Enhanced denitrification performance in iron-carbon wetlands through biomass addition: Impact on nitrate and ammonia transformation

This study investigated the influence of biomass addition on the denitrification performance of iron-carbon wetlands. During long-time operation, the effluent NO3−-N concentration of CW-BFe was observed to be the lowest, registering at 0.418 ± 0.167 mg/L, outperforming that of CW-Fe, which recorded 1.467 ± 0.467 mg/L. However, the effluent NH4+-N for CW-BFe increased to 1.465 ± 0.121 mg/L, surpassing CW-Fe's 0.889 ± 0.224 mg/L. Within a typical cycle, when establishing first-order reaction kinetics based on NO3−-N concentrations, the introduction of biomass was found to amplify the kinetic constants across various stages in the iron-carbon wetland, ranging between 2.4 and 5.4 times that of CW-Fe.

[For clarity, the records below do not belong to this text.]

(** * mux: a development-time multi-application HTTP front door

  Shallow embedding of the supervisor of [e4mi/mux] (the Go program with the
  file watcher, together with its older sibling [main.go]) and the
  properties of the specification that were checked against it.

  Go strings are byte strings and are modelled by [string]; the registry
  [apps] is a [gmap]; processes, watchers and the registry mutex live in an
  explicit [State]; everything the operating system decides (file system,
  port binding, process creation, readiness of the child) is read from an
  [Env] record. *)

From Stdlib Require Import ZArith Ascii String Bool List Lia DecimalString.
From stdpp Require Import gmap strings list.

Local Open Scope Z_scope.

(** ** The parts of Go's [strings] package the program uses *)

Module GoStrings.

Definition len (s : string) : nat := String.length s.

(** [s[i:j]] *)
Definition slice (s : string) (i j : nat) : string :=
  String.substring i (j - i) s.

(** [len(s) >= len(prefix) && s[:len(prefix)] == prefix] *)
Definition HasPrefix (s prefix : string) : bool :=
  (len prefix <=? len s)%nat && String.eqb (slice s 0 (len prefix)) prefix.

(** [len(s) >= len(suffix) && s[len(s)-len(suffix):] == suffix] *)
Definition HasSuffix (s suffix : string) : bool :=
  (len suffix <=? len s)%nat &&
  String.eqb (slice s (len s - len suffix) (len s)) suffix.

Definition TrimSuffix (s suffix : string) : string :=
  if HasSuffix s suffix then slice s 0 (len s - len suffix) else s.

(** [strings.Split(s, sep)] for a separator of one byte (the program only
    splits on ":" and on the path separator). *)
Fixpoint Split (s : string) (sep : ascii) : list string :=
  match s with
  | EmptyString => [EmptyString]
  | String c s' =>
      if Ascii.eqb c sep then EmptyString :: Split s' sep
      else match Split s' sep with
           | f :: fs => String c f :: fs
           | [] => [String c EmptyString]
           end
  end.
(** * PPO agent of lagom (baselines/ppo/agent.py)

    A shallow embedding of [Actor], [Critic] and [Agent] with the methods
    [choose_action], [learn_one_update] and [learn], followed by the
    properties of the update algorithm.

    Conventions of the embedding.
    - Float tensors are idealised as lists of real numbers: a 1-D tensor of
      shape [N] is a [list R] of length [N].  Rounding, NaN and infinities
      are outside the model.
    - Python exceptions are values of [exn]; a method is a computation in
      the monad [Py St], which threads a state and may raise.  A raise keeps
      the state reached so far, as attribute assignments do in Python.
    - The tensor library (layers, distributions, autograd, Adam, the random
      generator) is an interface, [Torch] and [Trainable]; the agent is
      written against it. *)

From Stdlib Require Import Reals Lra Lia.
From stdpp Require Import base option list gmap strings.

(** ** Exceptions and the state-and-exception monad *)

Inductive exn : Type :=
| AttributeError (name : string)
| UnboundLocalError (name : string)
| KeyError (key : string)
| TypeError
| ValueError (msg : string)
| RuntimeError (msg : string)
| IndexError
| AssertionError.

Inductive result (A : Type) : Type :=
| Ok (a : A)
| Raise (e : exn).
Arguments Ok {A} a.
Arguments Raise {A} e.

Definition is_ok {A} (r : result A) : bool :=
  match r with Ok _ => true | Raise _ => false end.

Definition Py (St A : Type) : Type := St → result A * St.

#[global] Instance Py_ret {St} : MRet (Py St) := λ A a s, (Ok a, s).
#[global] Instance Py_bind {St} : MBind (Py St) := λ A B f m s,
  match m s with
  | (Ok a, s') => f a s'
  | (Raise e, s') => (Raise e, s')
  end.

Definition raise {St A} (e : exn) : Py St A := λ s, (Raise e, s).
Definition gets {St A} (f : St → A) : Py St A := λ s, (Ok (f s), s).
Definition modify {St} (f : St → St) : Py St unit := λ s, (Ok tt, f s).

(** Run a computation on a component of the state (a lens given by its
    getter and setter). *)
Definition zoom {St T A} (get : St → T) (set : T → St → St)
    (m : Py T A) : Py St A := λ s,
  let '(r, t) := m (get s) in (r, set t s).

(** A total function that returns a value and a new state. *)
Definition step {St A} (f : St → A * St) : Py St A := λ s,
  let '(a, s') := f s in (Ok a, s').

(** The computation returns normally from state [s]. *)
Definition returns {St A} (m : Py St A) (s : St) : bool := is_ok (m s).1.

(** A computation whose every run relates the final state to the initial
    one by [R], whether it returns or raises. *)
Definition preserves {St A} (R : relation St) (m : Py St A) : Prop :=
  ∀ s, R s (m s).2.

(** ** Numerics on 1-D tensors *)

(** Division is total on [R] ([x / 0 = 0]), so [mean] and [std] have a value
    on tensors too short to have one in torch (NaN); the statements about
    them are made for tensors that are long enough. *)
Module Numeric.
Local Open Scope R_scope.

Definition sum (x : list R) : R := foldr Rplus 0 x.

(** [x.mean()], [np.mean(x)] *)
Definition mean (x : list R) : R := sum x / INR (length x).

(** [torch.clamp(x, lo, hi)]: [min(max(x, lo), hi)] *)
Definition clamp (x lo hi : R) : R := Rmin (Rmax x lo) hi.

(** [x.std()]: torch's default is the unbiased estimator, with [N - 1]
    in the denominator. *)
Definition var (x : list R) : R :=
  sum (map (λ a, (a - mean x) ^ 2) x) / (INR (length x) - 1).
Definition std (x : list R) : R := sqrt (var x).

(** [A -> (A - mean(A)) / c]: the map that [learn] applies to the
    advantages, with [c = std(A) + 1e-8]. *)
Definition centre_scale (c : R) (x : list R) : list R :=
  map (λ a, (a - mean x) / c) x.

(** [F.mse_loss(input, target, reduction='none')] *)
Definition mse_loss (input target : list R) : list R :=
  zip_with (λ a b, (a - b) ^ 2) input target.

(** Element-wise tensor operators. *)
Definition tsub : list R → list R → list R := zip_with Rminus.
Definition tadd : list R → list R → list R := zip_with Rplus.
Definition tmul : list R → list R → list R := zip_with Rmult.
Definition tmin : list R → list R → list R := zip_with Rmin.
Definition tmax : list R → list R → list R := zip_with Rmax.
Definition tneg : list R → list R := map Ropp.
Definition texp : list R → list R := map exp.
Definition tclamp (x : list R) (lo hi : R) : list R :=
  map (λ a, clamp a lo hi) x.

(** [(x < a) | (x > b)] followed by [.float()] *)
Definition outside (lo hi : R) (x : R) : R :=
  if Rlt_dec x lo then 1 else if Rgt_dec x hi then 1 else 0.
End Numeric.
Import Numeric.

(** ** The environment description and the configuration *)

(** [gym.spaces]: the kinds of space an environment may declare. *)
Inductive Space : Type :=
| Discrete (n : nat)
| Box (shape : list nat)
| MultiDiscrete (nvec : list nat)
| MultiBinary (n : nat)
| TupleSpace
| DictSpace.

Record Env : Type := {
  observation_space : Space;
  action_space : Space;
}.

(** The keys of [config] that the agent reads. *)
Record Config : Type := {
  nn_sizes : list nat;
  agent_policy_lr : R;
  agent_value_lr : R;
  agent_use_lr_scheduler : bool;
  agent_gamma : R;
  agent_gae_lambda : R;
  agent_std0 : R;
  agent_standardize_adv : bool;
  agent_max_grad_norm : R;
  agent_clip_range : R;
  train_timestep : R;
  train_batch_size : nat;
  train_num_epochs : Z;
}.
(* ===== verification/_CoqProject ===== *)
-Q . S2P
Prelude.v
NodeBuffer.v
LongNum.v
Datetime.v
UuidText.v
FixSized.v
JsNumber.v
Frames.v
Murmur.v
HeapData.v
PartitionService.v
ObjectData.v
Serialization.v
ClientMessage.v
MessageReader.v
Writer.v
CodecCore.v
BuiltinCodecs.v
CustomCodecs.v
Transport.v
SqlPageCodec.v
RequestCore.v
RequestTypes.v
MapRequests.v
CollectionRequests.v
ServiceRequests.v
Requests.v
ProxyCore.v
MapProxy.v
CollectionCore.v
ListProxy.v
QueueProxy.v
SetProxy.v
KeyedCore.v
MapQueries.v
MultiMapProxy.v
ReplicatedMapProxy.v
Ringbuffer.v
Errors.v
ReliableTopic.v
ConnectionRegistry.v
ClusterService.v
ConnectionManager.v
ClusterConnect.v
AddressUtil.v
ListenerService.v
Counters.v
CpSession.v
Sql.v
InvocationService.v
DataStoreHashMap.v
InvalidationMetadata.v
NearCache.v
NearCachedMap.v
MetricsCompressor.v
ConfigLookup.v
ProxyManager.v
Portable.v
PortableLayout.v
PortableWriting.v
PortableReading.v
Lemma filter_ext_in {A} (P Q : A -> Prop) `{!forall x, Decision (P x)} `{!forall x, Decision (Q x)} (l : list A) :
  (forall x, x ∈ l -> P x <-> Q x) -> filter P l = filter Q l.
Proof.
  induction l as [|x l IH]; intros Hl; [done|]. rewrite !filter_cons, IH by (intros y Hy; apply Hl; by right).
  pose proof (Hl x ltac:(by left)). destruct (decide (P x)), (decide (Q x)); tauto.
Qed.

(** ** JavaScript maps

    A [Map] is its entries in insertion order; [same] is its key
    comparison: equality on primitive keys, while a freshly created object is the same as
    no other key. *)

Definition js_map (K V : Type) : Type := list (K * V).

Fixpoint js_map_get {K V} (same : K -> K -> bool) (m : js_map K V) (k : K) : option V :=
  match m with
  | [] => None
  | (k', v) :: m => if same k' k then Some v else js_map_get same m k
  end.

Fixpoint js_map_set {K V} (same : K -> K -> bool) (m : js_map K V) (k : K) (v : V) : js_map K V :=
  match m with
  | [] => [(k, v)]
  | (k', v') :: m => if same k' k then (k', v) :: m else (k', v') :: js_map_set same m k v
  end.

(** [delete], with its answer: was the key there. *)
Fixpoint js_map_delete {K V} (same : K -> K -> bool) (m : js_map K V) (k : K) : bool * js_map K V :=
  match m with
  | [] => (false, [])
  | (k', v) :: m =>
      if same k' k then (true, m) else let '(b, m) := js_map_delete same m k in (b, (k', v) :: m)
  end.

Fixpoint js_map_wf {K V} (same : K -> K -> bool) (m : js_map K V) : Prop :=
  match m with
  | [] => True
  | (k, _) :: m => Forall (fun e => same k e.1 = false) m /\ js_map_wf same m
  end.

Section JsMaps.
Context {K V : Type}.

(** Setting the entries of a map one by one, in its order, gives the map. *)
Lemma js_map_set_new (same : K -> K -> bool) (m : js_map K V) k v :
  Forall (fun e => same e.1 k = false) m -> js_map_set same m k v = m ++ [(k, v)].
Proof.
  induction 1 as [|[k' v'] m Hk _ IH]; [done|]. cbn in *. by rewrite Hk, IH.
Qed.

Lemma js_map_rebuild (same : K -> K -> bool) (l : js_map K V) : forall m : js_map K V,
  js_map_wf same l -> Forall (fun e => Forall (fun e' => same e.1 e'.1 = false) l) m ->
  foldl (fun m e => js_map_set same m e.1 e.2) m l = m ++ l.
Proof.
  induction l as [|[k v] l IH]; intros m Hwf Hm; cbn; [by rewrite app_nil_r|].
  destruct Hwf as [Hk Hwf]. rewrite js_map_set_new.
  - rewrite IH; [by rewrite <- app_assoc | done |]. apply Forall_app. split; [|by apply Forall_singleton].
    eapply Forall_impl; [exact Hm|]. intros e He. by apply Forall_cons in He as [_ He].
  - eapply Forall_impl; [exact Hm|]. intros e He. by apply Forall_cons in He as [He _].
Qed.

(** The laws of a map whose key comparison is equality. *)
Section Equality.
Context (same : K -> K -> bool) (same_spec : forall a b, same a b = true <-> a = b).

Lemma same_refl k : same k k = true.
Proof. by apply same_spec. Qed.

Lemma js_map_get_set (m : js_map K V) k v k' :
  js_map_get same (js_map_set same m k v) k' = if same k k' then Some v else js_map_get same m k'.
Proof.
  induction m as [|[k0 v0] m IH]; cbn; [done|]. destruct (same k0 k) eqn:E; cbn.
  - apply same_spec in E as ->. by destruct (same k k').
  - rewrite IH. destruct (same k0 k') eqn:E', (same k k') eqn:E''; try done.
    apply same_spec in E' as ->. apply same_spec in E'' as ->. by rewrite same_refl in E.
Qed.

Lemma js_map_get_Some (m : js_map K V) k v : js_map_get same m k = Some v -> (k, v) ∈ m.
Proof.
  induction m as [|[k0 v0] m IH]; cbn; [done|]. destruct (same k0 k) eqn:E.
  - intros [= ->]. apply same_spec in E as ->. by left.
  - intros Hm. right. by apply IH.
Qed.

Lemma js_map_get_absent (m : js_map K V) k : Forall (fun e => same k e.1 = false) m -> js_map_get same m k = None.
Proof.
  induction 1 as [|[k0 v0] m Hk _ IH]; cbn in *; [done|]. destruct (same k0 k) eqn:E; [|done].
  apply same_spec in E as ->. by rewrite same_refl in Hk.
Qed.

Lemma js_map_get_elem (m : js_map K V) k v : js_map_wf same m -> (k, v) ∈ m -> js_map_get same m k = Some v.
Proof.
  induction m as [|[k0 v0] m IH]; cbn; intros Hwf Hm; [by apply not_elem_of_nil in Hm|].
  destruct Hwf as [Hk Hwf]. apply elem_of_cons in Hm as [[= -> ->]|Hm]; [by rewrite same_refl|].
  rewrite Forall_forall in Hk. specialize (Hk _ Hm). cbn in Hk. rewrite Hk. by apply IH.
Qed.

Lemma js_map_empty (m : js_map K V) : (forall k, js_map_get same m k = None) -> m = [].
Proof.
  destruct m as [|[k v] m]; [done|]. intros Hm. specialize (Hm k). cbn in Hm. by rewrite same_refl in Hm.
Qed.

Lemma js_map_set_keys (m : js_map K V) k v a :
  same a k = false -> Forall (fun e => same a e.1 = false) m -> Forall (fun e => same a e.1 = false) (js_map_set same m k v).
Proof.
  intros Ha. induction 1 as [|[k0 v0] m Hk Hm IH]; cbn in *; [by apply Forall_singleton|].
  destruct (same k0 k); by apply Forall_cons.
Qed.

Lemma js_map_set_wf (m : js_map K V) k v : js_map_wf same m -> js_map_wf same (js_map_set same m k v).
Proof.
  induction m as [|[k0 v0] m IH]; cbn; [done|]. intros [Hk Hwf].
  destruct (same k0 k) eqn:E; cbn; split; auto. by apply js_map_set_keys.
Qed.

Lemma js_map_delete_keys (m : js_map K V) k a :
  Forall (fun e => same a e.1 = false) m -> Forall (fun e => same a e.1 = false) (js_map_delete same m k).2.
Proof.
  induction 1 as [|[k0 v0] m Hk Hm IH]; cbn in *; [done|]. destruct (same k0 k); [done|].
  destruct (js_map_delete same m k). by apply Forall_cons.
Qed.

Lemma js_map_delete_wf (m : js_map K V) k : js_map_wf same m -> js_map_wf same (js_map_delete same m k).2.
Proof.
  induction m as [|[k0 v0] m IH]; cbn; [done|]. intros [Hk Hwf]. destruct (same k0 k) eqn:E; [done|].
  pose proof (js_map_delete_keys m k k0 Hk) as Hd. specialize (IH Hwf).
  destruct (js_map_delete same m k). by split.
Qed.

Lemma js_map_delete_found (m : js_map K V) k :
  (js_map_delete same m k).1 = match js_map_get same m k with Some _ => true | None => false end.
Proof.
  induction m as [|[k0 v0] m IH]; cbn; [done|]. destruct (same k0 k); [done|].
  by destruct (js_map_delete same m k).
Qed.

Lemma js_map_get_delete (m : js_map K V) k k' : js_map_wf same m ->
  js_map_get same (js_map_delete same m k).2 k' = if same k k' then None else js_map_get same m k'.
Proof.
  induction m as [|[k0 v0] m IH]; cbn; [by destruct (same k k')|]. intros [Hk Hwf].
  destruct (same k0 k) eqn:E.
  - apply same_spec in E as ->. cbn. destruct (same k k') eqn:E'; [|done].
    apply same_spec in E' as <-. by apply js_map_get_absent.
  - specialize (IH Hwf). destruct (js_map_delete same m k) as [b m']. cbn in *. rewrite IH.
    destruct (same k0 k') eqn:E', (same k k') eqn:E''; try done.
    apply same_spec in E' as ->. apply same_spec in E'' as ->. by rewrite same_refl in E.
Qed.
End Equality.
End JsMaps.
(* ===== verification/LongNum.v ===== *)
(** * 64-bit integers and UUIDs

    The [long] package is not part of the repository: the class [LongLib] names
    the operations of its signed [Long] values that the client calls, and
    [LongLaws] their documented behaviour (two's-complement 64-bit arithmetic).
    Everything that handles a [Long] is parameterised by it. [Int64] is an
    instance, so that the definitions compute on concrete values.

    [UUID] is the class of [src/core/UUID.ts]. *)

From S2P Require Export Prelude.
#[local] Open Scope Z_scope.

Class LongLib (L : Type) := {
  long_val : L -> Z;               (** the integer a [Long] denotes *)
  long_of_bits : Z -> Z -> L;      (** [new Long(low, high)] *)
  long_low : L -> Z;               (** [low] *)
  long_high : L -> Z;              (** [high] *)
  long_of_Z : Z -> L;              (** [Long.fromNumber], [Long.fromValue] on a number *)
  long_add : L -> L -> L;          (** [add] *)
  long_sub : L -> L -> L;          (** [subtract] *)
  long_neg : L -> L;               (** [negate] *)
  long_eqb : L -> L -> bool;       (** [equals] *)
  long_leb : L -> L -> bool;       (** [lessThanOrEqual], [greaterThanOrEqual] swapped *)
  long_ltb : L -> L -> bool;       (** [lessThan], [greaterThan] swapped *)
}.

Class LongLaws (L : Type) `{LongLib L} := {
  long_val_range x : in_sint 64 (long_val x);
  long_val_inj x y : long_val x = long_val y -> x = y;
  long_val_of_bits lo hi :
    long_val (long_of_bits lo hi) = swrap 64 (hi * 2 ^ 32 + uwrap 32 lo);
  long_low_spec x : long_low x = swrap 32 (long_val x);
  long_high_spec x : long_high x = long_val x / 2 ^ 32;
  long_val_of_Z z : in_sint 64 z -> long_val (long_of_Z z) = z;
  long_val_add x y : long_val (long_add x y) = swrap 64 (long_val x + long_val y);
  long_val_sub x y : long_val (long_sub x y) = swrap 64 (long_val x - long_val y);
  long_val_neg x : long_val (long_neg x) = swrap 64 (- long_val x);
  long_eqb_spec x y : long_eqb x y = (long_val x =? long_val y);
  long_leb_spec x y : long_leb x y = (long_val x <=? long_val y);
  long_ltb_spec x y : long_ltb x y = (long_val x <? long_val y);
}.

(** [a.greaterThanOrEqual(b)], [a.greaterThan(b)], [a.notEquals(b)]. *)
Definition long_geb {L} `{LongLib L} (a b : L) : bool := long_leb b a.

Definition long_gtb {L} `{LongLib L} (a b : L) : bool := long_ltb b a.

Definition long_neqb {L} `{LongLib L} (a b : L) : bool := negb (long_eqb a b).

(** The JavaScript number nearest to an integer: 53 significant bits, ties to the even one. *)
Definition number_of_int (z : Z) : Z :=
  let a := Z.abs z in
  if a <? 2 ^ 53 then z
  else
    let u := 2 ^ (Z.log2 a - 52) in
    let q := a / u in
    let r := a mod u in
    Z.sgn z * ((if (2 * r <? u) || ((2 * r =? u) && Z.even q) then q else q + 1) * u).

(** [toNumber]. *)
Definition long_to_number {L} `{LongLib L} (x : L) : Z := number_of_int (long_val x).

Lemma number_of_int_exact z : Z.abs z < 2 ^ 53 -> number_of_int z = z.
Proof. intros Hz. unfold number_of_int. by rewrite (proj2 (Z.ltb_lt _ _) Hz). Qed.

Lemma number_of_int_large z : 2 ^ 53 <= Z.abs z -> 2 ^ 53 <= Z.abs (number_of_int z).
Proof.
  intros Hz. unfold number_of_int. rewrite (proj2 (Z.ltb_ge _ _) Hz). cbv zeta. set (a := Z.abs z) in *.
  assert (53 <= Z.log2 a) as Hl by (change 53 with (Z.log2 (2 ^ 53)); by apply Z.log2_le_mono).
  set (u := 2 ^ (Z.log2 a - 52)). assert (2 <= u) as Hu by (unfold u; change 2 with (2 ^ 1) at 1; apply Z.pow_le_mono_r; lia).
  assert (2 ^ 52 <= a / u) as Hq.
  { apply Z.div_le_lower_bound; [lia|]. unfold u. rewrite Z.mul_comm, <- Z.pow_add_r by lia.
    replace (52 + (Z.log2 a - 52)) with (Z.log2 a) by lia. apply Z.log2_spec. lia. }
  assert (Z.abs (Z.sgn z) = 1) as Hz1 by (unfold a in Hz; destruct z; cbn in *; lia). rewrite Z.abs_mul, Hz1, Z.mul_1_l.
  change (2 ^ 53) with (2 ^ 52 * 2). destruct (_ || _); rewrite Z.abs_eq; nia.
Qed.

(** An integer that is held exactly is not the number of another one. *)
Lemma number_of_int_inj x y : Z.abs x < 2 ^ 53 -> number_of_int y = x -> y = x.
Proof.
  intros Hx E. destruct (Z.lt_ge_cases (Z.abs y) (2 ^ 53)) as [Hy|Hy]; [by rewrite number_of_int_exact in E|].
  apply number_of_int_large in Hy. rewrite E in Hy. lia.
Qed.

Create Rewrite HintDb long.

#[export] Hint Rewrite @long_eqb_spec @long_leb_spec @long_ltb_spec
  @long_val_add @long_val_sub @long_val_neg using (first [typeclasses eauto | lia]) : long.

Section LongFacts.
Context {L : Type} `{LongLaws L}.

Lemma long_eqb_true (x y : L) : long_eqb x y = true <-> x = y.
Proof.
  rewrite long_eqb_spec, Z.eqb_eq. split; [apply long_val_inj | by intros ->].
Qed.

Lemma long_eqb_refl (x : L) : long_eqb x x = true.
Proof. by apply long_eqb_true. Qed.

Lemma long_eqb_false (x y : L) : long_eqb x y = false <-> x <> y.
Proof. rewrite <- not_true_iff_false, long_eqb_true. done. Qed.

Lemma long_low_range (x : L) : in_sint 32 (long_low x).
Proof. rewrite long_low_spec. by apply swrap_range. Qed.

Lemma long_high_range (x : L) : in_sint 32 (long_high x).
Proof.
  rewrite long_high_spec. pose proof (long_val_range x) as Hx.
  unfold in_sint in *. change (2 ^ (64 - 1)) with (2 ^ 31 * 2 ^ 32) in Hx.
  change (2 ^ (32 - 1)) with (2 ^ 31).
  split; [apply Z.div_le_lower_bound | apply Z.div_lt_upper_bound]; lia.
Qed.

(** The two halves of a [Long] determine it. *)
Lemma long_halves (x : L) : long_of_bits (long_low x) (long_high x) = x.
Proof.
  apply long_val_inj. rewrite long_val_of_bits, long_low_spec, long_high_spec.
  rewrite uwrap_swrap by lia. unfold uwrap.
  replace (_ * 2 ^ 32 + _) with (long_val x)
    by (pose proof (Z.div_mod (long_val x) (2 ^ 32)); lia).
  apply swrap_id; [lia | apply long_val_range].
Qed.

End LongFacts.

(** ** A concrete instance *)

Module Int64.
Record t := mk { val : Z; ok : (- 2 ^ 63 <=? val) && (val <? 2 ^ 63) = true }.

Lemma wrap_ok z : (- 2 ^ 63 <=? swrap 64 z) && (swrap 64 z <? 2 ^ 63) = true.
Proof.
  pose proof (swrap_range 64 z ltac:(lia)) as [? ?].
  apply andb_true_iff. rewrite Z.leb_le, Z.ltb_lt. done.
Qed.

Definition of_Z (z : Z) : t := mk (swrap 64 z) (wrap_ok z).

#[global] Instance lib : LongLib t := {
  long_val := val;
  long_of_bits lo hi := of_Z (hi * 2 ^ 32 + uwrap 32 lo);
  long_low x := swrap 32 (val x);
  long_high x := val x / 2 ^ 32;
  long_of_Z := of_Z;
  long_add x y := of_Z (val x + val y);
  long_sub x y := of_Z (val x - val y);
  long_neg x := of_Z (- val x);
  long_eqb x y := val x =? val y;
  long_leb x y := val x <=? val y;
  long_ltb x y := val x <? val y;
}.

Lemma val_inj x y : val x = val y -> x = y.
Proof.
  destruct x as [a p], y as [b q]. cbn. intros <-. f_equal.
  apply (proof_irrel p q).
Qed.

#[global] Instance laws : LongLaws t.
Proof.
  split; try done.
  - intros [z p]. cbn. bool_hyps. unfold in_sint. cbn. lia.
  - apply val_inj.
  - intros z Hz. cbn. by apply swrap_id.
Qed.

End Int64.

(** ** UUIDs *)

Section UUID.
Context {L : Type} `{LongLib L}.

Record UUID := mkUUID { mostSignificant : L; leastSignificant : L }.

(** [equals]: the argument may be null. *)
Definition UUID_equals (this : UUID) (other : option UUID) : bool :=
  match other with
  | None => false
  | Some o => long_eqb (mostSignificant o) (mostSignificant this)
              && long_eqb (leastSignificant o) (leastSignificant this)
  end.

End UUID.
Arguments UUID L : clear implicits.

Lemma UUID_equals_true {L} `{LongLaws L} (u : UUID L) (v : option (UUID L)) :
  UUID_equals u v = true <-> v = Some u.
Proof.
  destruct u as [m l], v as [[m' l']|]; cbn; [|split; done].
  rewrite andb_true_iff, !long_eqb_true. split; [by intros [-> ->] | by intros [= -> ->]].
Qed.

A metagenomic analysis indicated that biomass augments the reduction of NO3−-N and NO2−-N nitrogen and significantly bolsters the dissimilation nitrate reduction to ammonia pathway. Conversely, it impedes the reduction of N2O, leading to a heightened proportion of 2.715 % in CW-BFe's nitrogen mass balance, a stark contrast to CW-Fe's 0.379 %.